Vacaciones y vida

Pablo Escandón Montenegro

Acabar las clases y tener tiempo para la bicicleta y los deportes, para terminar el día completamente enlodado o con arena hasta en la ropa interior de tanto jugar fútbol en la cancha del barrio, eso era el ideal de las vacaciones escolares.

En la cancha de arriba de mi casa, se organizaba el campeonato que duraba todo el mes, con más de veinte equipos que llegaban hasta de otros barrios y urbanizaciones para competir, para darnos de puñetes, para divertirnos, para perder y ganar; para tener contacto con la realidad de los otros, de esos que vivían más allá de nuestra cuadra.

Y es que la organización de los campeonatos de la cancha eran alternos y a la ganada, pues la jorga de amigos se tomaba la libertad de convocar equipos, cobrar inscripciones, limpiar la cancha de vidrios y piedras como punta de flecha, así como de hacer el ‘fixture’ de los juegos.

Nunca olvidaré cuando el equipo organizador, que había sido campeón el año anterior, organizó el campeonato y no pasó de la primera fase: los jugadores desclasificados se incorporaron a los otros equipos y no les importaba quién perdía, pues todos eran sus equipos. Gozaron y disfrutaron el torneo como nunca nadie lo había hecho.

Eran los del Napoli, así se habían bautizado los que vivían a cuatro cuadras hacia el sur de la cancha: uno de ellos se había dejado el cabello como el ‘Pelusa’ y lo llamaban así, pero su habilidad no estaba en los pies; jugaba con la boca y lograba descolocar y descontrolar a los del otro equipo. Solito se daba tiempo para pelear con las barras, con delanteros y arquero.

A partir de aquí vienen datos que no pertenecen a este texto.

(** Row [i] of a run that reached it: the rows before it were answered,
    and the model's reply to its prompt decides how the run goes on. *)
Lemma serve_lookup cfg s rows i text :
  rows !! i = Some text ->
  i < started (serve generate cfg s rows) ->
  failed (serve generate cfg s (take i rows)) = None
  /\ length (answered (serve generate cfg s (take i rows))) = i
  /\ match snd (generate (after (serve generate cfg s (take i rows)))
                         (prompt_of text) cfg) with
     | Returned t => answered (serve generate cfg s rows) !! i = Some t
     | Raised e => failed (serve generate cfg s rows) = Some e
                   /\ length (answered (serve generate cfg s rows)) = i
     end.
Proof.
  revert s i. induction rows as [|x rest IH]; intros s i Hi Hlt;
    [discriminate|].
  destruct i as [|i].
  - injection Hi as ->. cbn [firstn serve after answered failed length].
    repeat split.
    destruct (generate s (prompt_of text) cfg) as [s' [t|e]]; simpl; auto.
  - cbn [firstn serve] in *. simpl in Hi.
    destruct (generate s (prompt_of x) cfg) as [s' [t|e]].
    + unfold started in Hlt. cbn [answered failed length] in Hlt.
      destruct (IH s' i Hi) as (H1 & H2 & H3).
      { unfold started. lia. }
      cbn [answered failed after length]. repeat split; auto.
      destruct (snd (generate (after (serve generate cfg s' (take i rest)))
                              (prompt_of text) cfg)).
      * exact H3.
      * destruct H3 as [-> ->]. auto.
    + unfold started in Hlt. simpl in Hlt. lia.
Qed.

(** The first exception: rows before [k] answered, row [k] raising. *)
Lemma serve_first_failure cfg s rows k text s' e :
  rows !! k = Some text ->
  failed (serve generate cfg s (take k rows)) = None ->
  generate (after (serve generate cfg s (take k rows))) (prompt_of text) cfg
  = (s', Raised e) ->
  failed (serve generate cfg s rows) = Some e
  /\ length (answered (serve generate cfg s rows)) = k
  /\ after (serve generate cfg s rows) = s'.
Proof.
  revert s k. induction rows as [|x rest IH]; intros s k Hk Hok Hg;
    [discriminate|].
  destruct k as [|k].
  - injection Hk as ->. cbn [firstn serve after] in Hg.
    cbn [serve]. rewrite Hg. auto.
  - cbn [firstn serve] in *. simpl in Hk.
    destruct (generate s (prompt_of x) cfg) as [s1 [t|e1]].
    + cbn [answered failed after length] in *.
      destruct (IH s1 k Hk Hok Hg) as (H1 & H2 & H3). auto.
    + discriminate.
Qed.

(** *** What the loop leaves in the trace *)

Lemma requests_app tr1 tr2 : requests (tr1 ++ tr2) = requests tr1 ++ requests tr2.
Proof.
  induction tr1 as [|[p c|k n] tr1 IH]; simpl; rewrite ?IH; reflexivity.
Qed.

Lemma notified_app k tr1 tr2 :
  notified k (tr1 ++ tr2) = notified k tr1 ++ notified k tr2.
Proof.
  induction tr1 as [|[p c|[] n] tr1 IH]; destruct k; simpl; rewrite ?IH;
    reflexivity.
Qed.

Qué grandes eran esas vacaciones, qué eternas eran esas jornadas que empezaban a las nueve de la mañana y terminaban a las cinco de la tarde con encuentros seguidos, pero luego de dos semanas los equipos eran menos y la emoción crecía hasta llegar a la final.

El barrio se paralizaba y hasta el cura acudía a ver el partido. Nos sentíamos como en un gran estadio, pues en las terrazas los vecinos se apostaban a ver desde lo alto en sus palcos privados. Ya en el graderío, incluso llegaban los heladeros y las tenderas hasta fiaban. Era una gran fiesta que se comentaba hasta la siguiente temporada.

El núcleo del barrio era la cancha y nadie en las tiendas o al salir de la misa hablaba de otra cosa que no fueran los partidos del campeonato, de los goles, de las jugadas, de los ‘cracks’ del momento, de las atajadas sorprendentes, de las vecinas coquetas, de los galanes de otras cuadras, de los que no jugaban a nada, pero iban a ser vistos.

Cuando se acababa el campeonato de fútbol con seis jugadores, iniciaba el de básquetbol, en la misma calle, a una cuadra, donde quedaba el dispensario médico, junto al retén policial que siempre estaba cerrado, donde estaba la casa comunal, los juegos infantiles con latas oxidadas…

Así vivimos las vacaciones interminables, con aventuras en bicicleta, con flirteos en las canchas, descubriendo la vida más allá de la casa y disputándonos balones. Allí estuvo el entrenamiento para nuestra vida, porque en la cancha teníamos la mejor simulación de lo que es la realidad.